When you examine a class picture of boys or girls from the 1920s or 1930s, you might find that the hairstyles and clothes seem a bit strange. But, if you look closely at these photographs perhaps you will see the same personalities you might meet in a class today: the quiet one, the troublemaker, the dreamer, the eager student. Around this time, the question of what all these Jewish children should learn began to be answered in new and differing ways. In response to the many social changes of the 1920s, a variety of private school systems were established with the intention of shaping children in new ways. A town that in the past would have had only one school now boasted four or five school options, each with a different political and social outlook. Parents paid fees to send their children to schools that matched their ideas, which would then in turn influence the future political outlook of these children.

Children reading Yiddish books and newspapers, and playing chess, at a library for Jewish children (Pinsk, Belarus, date unknown)..

Many students started school at the age of 3 to 5 years old in the old-fashioned one-room schoolhouses known as khadorim. Although some basic alphabet might have been taught at home, the kheyder, with its melamed (instructor) was the place for early child education. Often, songs were used to teach: "komets alef O!" is the famous song used to teach the Yiddish alphabet to these students. Poorer children were sent on to Talmud Torahs  (Talmud Toyres in Yiddish), community sponsored schools. A large proportion of all older children, perhaps 60%, went on to free state schools, where classes were taught in Polish. These schools, known as "Szabasowka"  schools, were especially for Jews, with no classes held on Saturday. Still Yiddish was often forbidden, and students had to make the great effort to learn Polish.

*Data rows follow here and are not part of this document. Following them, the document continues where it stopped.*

(* ===== verification/Coroutine.v ===== *)
(** Coroutine: a filter that runs as a coroutine of its parent, apue/15.4coroutine.c and
    apue/15.4add2.c. The two processes run interleaved; each call of the system is one
    atomic step. The child may die at any time. *)
From stdpp Require Import sets list strings.
From S2P Require Import Prelude Arrays Bytes.

Definition MAXLINE : nat := 4096.

(** *** The library *)

(** [fgets] of at most [n] bytes: the line and what follows it. *)
Fixpoint fgets (n : nat) (b : bytes) : bytes * bytes :=
  match n, b with
  | O, _ => ([], b)
  | _, [] => ([], [])
  | S n, c :: b => if c =? NEWLINE then ([c], b) else let '(l, r) := fgets n b in (c :: l, r)
  end.

(** The digits at the start, and what follows them. *)
Fixpoint span_digits (b : bytes) : bytes * bytes :=
  match b with
  | c :: r => if isdigit c then let '(d, r) := span_digits r in (c :: d, r) else ([], b)
  | [] => ([], [])
  end.

(** "%d" of [sscanf]: [None] when there is no number. *)
Definition unsigned_number (b : bytes) : option (Z * bytes) :=
  match span_digits b with ([], _) => None | (d, r) => Some (digits_val 0 d, r) end.
Definition scan_int (b : bytes) : option (Z * bytes) :=
  match skip_spaces b with
  | 45 :: b => (fun '(v, r) => (- v, r)) <$> unsigned_number b
  | 43 :: b => unsigned_number b
  | b => unsigned_number b
  end.

(** What [sscanf(line, "%d%d", &int1, &int2)] finds; a number that is no [int] is undefined. *)
Inductive scanned := Two (int1 int2 : Z) | Fewer | Overflow.
Definition sscanf (line : bytes) : scanned :=
  match scan_int line with
  | None => Fewer
  | Some (v, r) =>
      if in_int v then
        match scan_int r with
        | None => Fewer
        | Some (w, _) => if in_int w then Two v w else Overflow
        end
      else Overflow
  end.

(** ** 15.4add2.c *)

(** What is written for a line; [None] when a sum is no [int]. *)
Definition add2 (line : bytes) : option bytes :=
  match sscanf line with
  | Two int1 int2 => if in_int (int1 + int2) then Some (dec (int1 + int2) ++ [NEWLINE]) else None
  | Fewer => Some (B "invalid args" ++ [NEWLINE])
  | Overflow => None
  end.

(** ** The processes *)

Inductive parent_point := Fgets | Write (line : bytes) | Read | Exited (code : Z) | PUndefined.
Inductive child_point := CRead | CWrite (line : bytes) | Gone | CUndefined.

(** [input] is what is left of the standard input of the parent; [fd1] and [fd2] are the
    bytes in the pipes, to and from the child. *)
Record system := System {
  input : bytes; fd1 : bytes; fd2 : bytes; parent : parent_point; child : child_point; out : bytes; messages : list bytes }.

Definition set_input (v : bytes) (s : system) : system := System v (fd1 s) (fd2 s) (parent s) (child s) (out s) (messages s).
Definition set_fd1 (v : bytes) (s : system) : system := System (input s) v (fd2 s) (parent s) (child s) (out s) (messages s).
Definition set_fd2 (v : bytes) (s : system) : system := System (input s) (fd1 s) v (parent s) (child s) (out s) (messages s).
Definition set_parent (v : parent_point) (s : system) : system := System (input s) (fd1 s) (fd2 s) v (child s) (out s) (messages s).
Definition set_child (v : child_point) (s : system) : system := System (input s) (fd1 s) (fd2 s) (parent s) v (out s) (messages s).
Definition fputs (v : bytes) (s : system) : system := System (input s) (fd1 s) (fd2 s) (parent s) (child s) (out s ++ v) (messages s).
Definition err_msg (v : bytes) (s : system) : system := System (input s) (fd1 s) (fd2 s) (parent s) (child s) (out s) (messages s ++ [v]).

Definition gone (c : child_point) : bool := match c with Gone => true | _ => false end.
Definition exited (p : parent_point) : bool := match p with Exited _ => true | _ => false end.

Section coroutine.
(** How many bytes a pipe holds. *)
Context (PIPE_SIZE : nat).

Definition start (input : bytes) : system := System input [] [] Fgets CRead [] [].

(** A call of [write] for a line, which is atomic; [None] when it blocks. *)
Definition pipe_write (pipe line : bytes) : option bytes :=
  if decide (length pipe + length line <= PIPE_SIZE)%nat then Some (pipe ++ line) else None.

(** [sig_pipe] *)
Definition sig_pipe (s : system) : system := set_parent (Exited 1) (fputs (B "SIGPIPE caught" ++ [NEWLINE]) s).

(** [line] has [MAXLINE] bytes, of which the last may have to hold the null byte. *)
Definition parent_step (s : system) : option system :=
  match parent s with
  | Fgets =>
      match input s with
      | [] => Some (set_parent (Exited 0) s)
      | _ => let '(line, rest) := fgets (MAXLINE - 1) (input s) in Some (set_parent (Write (cstr line)) (set_input rest s))
      end
  | Write [] => Some (set_parent Read s)
  | Write line =>
      if gone (child s) then Some (sig_pipe s)
      else (fun b => set_parent Read (set_fd1 b s)) <$> pipe_write (fd1 s) line
  | Read =>
      match fd2 s with
      | [] => if gone (child s) then Some (set_parent (Exited 0) (err_msg (B "child closed pipe") s)) else None
      | b =>
          let line := take MAXLINE b in
          if decide (length line < MAXLINE)%nat
          then Some (set_parent Fgets (fputs (cstr line) (set_fd2 (drop MAXLINE b) s)))
          else Some (set_parent PUndefined s)
      end
  | Exited _ | PUndefined => None
  end.

Definition child_step (s : system) : option system :=
  match child s with
  | CRead =>
      match fd1 s with
      | [] => if exited (parent s) then Some (set_child Gone s) else None
      | b =>
          let line := take MAXLINE b in
          if decide (length line < MAXLINE)%nat
          then Some (set_child (match add2 (cstr line) with Some l => CWrite l | None => CUndefined end) (set_fd1 (drop MAXLINE b) s))
          else Some (set_child CUndefined s)
      end
  | CWrite line =>
      if exited (parent s) then Some (set_child Gone s)
      else (fun b => set_child CRead (set_fd2 b s)) <$> pipe_write (fd2 s) line
  | Gone | CUndefined => None
  end.

(** [Dies] is the end of the child by an error of one of its calls, or by a signal. *)
Inductive move := Parent | Child | Dies.
Definition step (m : move) (s : system) : option system :=
  match m with
  | Parent => parent_step s
  | Child => child_step s
  | Dies => match child s with CRead | CWrite _ => Some (set_child Gone s) | _ => None end
  end.

Fixpoint run (moves : list move) (s : system) : option system :=
  match moves with
  | [] => Some s
  | m :: moves => match step m s with Some s => run moves s | None => None end
  end.
End coroutine.

(** The lines that [fgets] gives one after the other. *)
Fixpoint lines (fuel : nat) (b : bytes) : list bytes :=
  match fuel, b with
  | S fuel, _ :: _ => let '(l, r) := fgets (MAXLINE - 1) b in l :: lines fuel r
  | _, _ => []
  end.
Definition lines_of (b : bytes) : list bytes := lines (length b) b.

Graduating students of the folkshul (Yiddish elementary school) pose together in front of the Jewish People's Bank (labeled with Yiddish and Lithuanian signs)...

The diversity of private Jewish day schools found in Polish cities in the 1920s and 1930s cannot be matched today, even in cities like New York and Montreal with large concentrations of Jews. Yiddish day schools, which once thrived in these cities, as well as in Mexico City and Buenos Aires, are no longer common. Poland was home to several different types of school networks which these American experiments used as models: Tarbut , TsIShO (sometimes known as CYSHO ), Yavneh  and Agudas Yisroel . The Tarbut  (Hebrew for "culture") schools taught in Hebrew and emphasized Zionism, while the TsIShO  (Central Jewish School Organization) schools organized by Jewish-Socialist "Bund" party, were taught in Yiddish and emphasized local Jewish culture. The Yavneh  school system was a more traditionally religious option, but with Zionist leanings. Parents also sent children to the Agudas Yisroel  schools, Khoyrev for boys and the Beys Yankev for girls. This was one of the most popular Orthodox Jewish educational options for young children before they went on to the Yeshive. After school, there was a variety of afternoon activities, from violin and piano to language lessons, which were offered to middle class students whose parents could afford the tutors. Many male adults attended afternoon or evening study groups, and some children would also be sent to study additional Torah and commentary with a private Rabbi.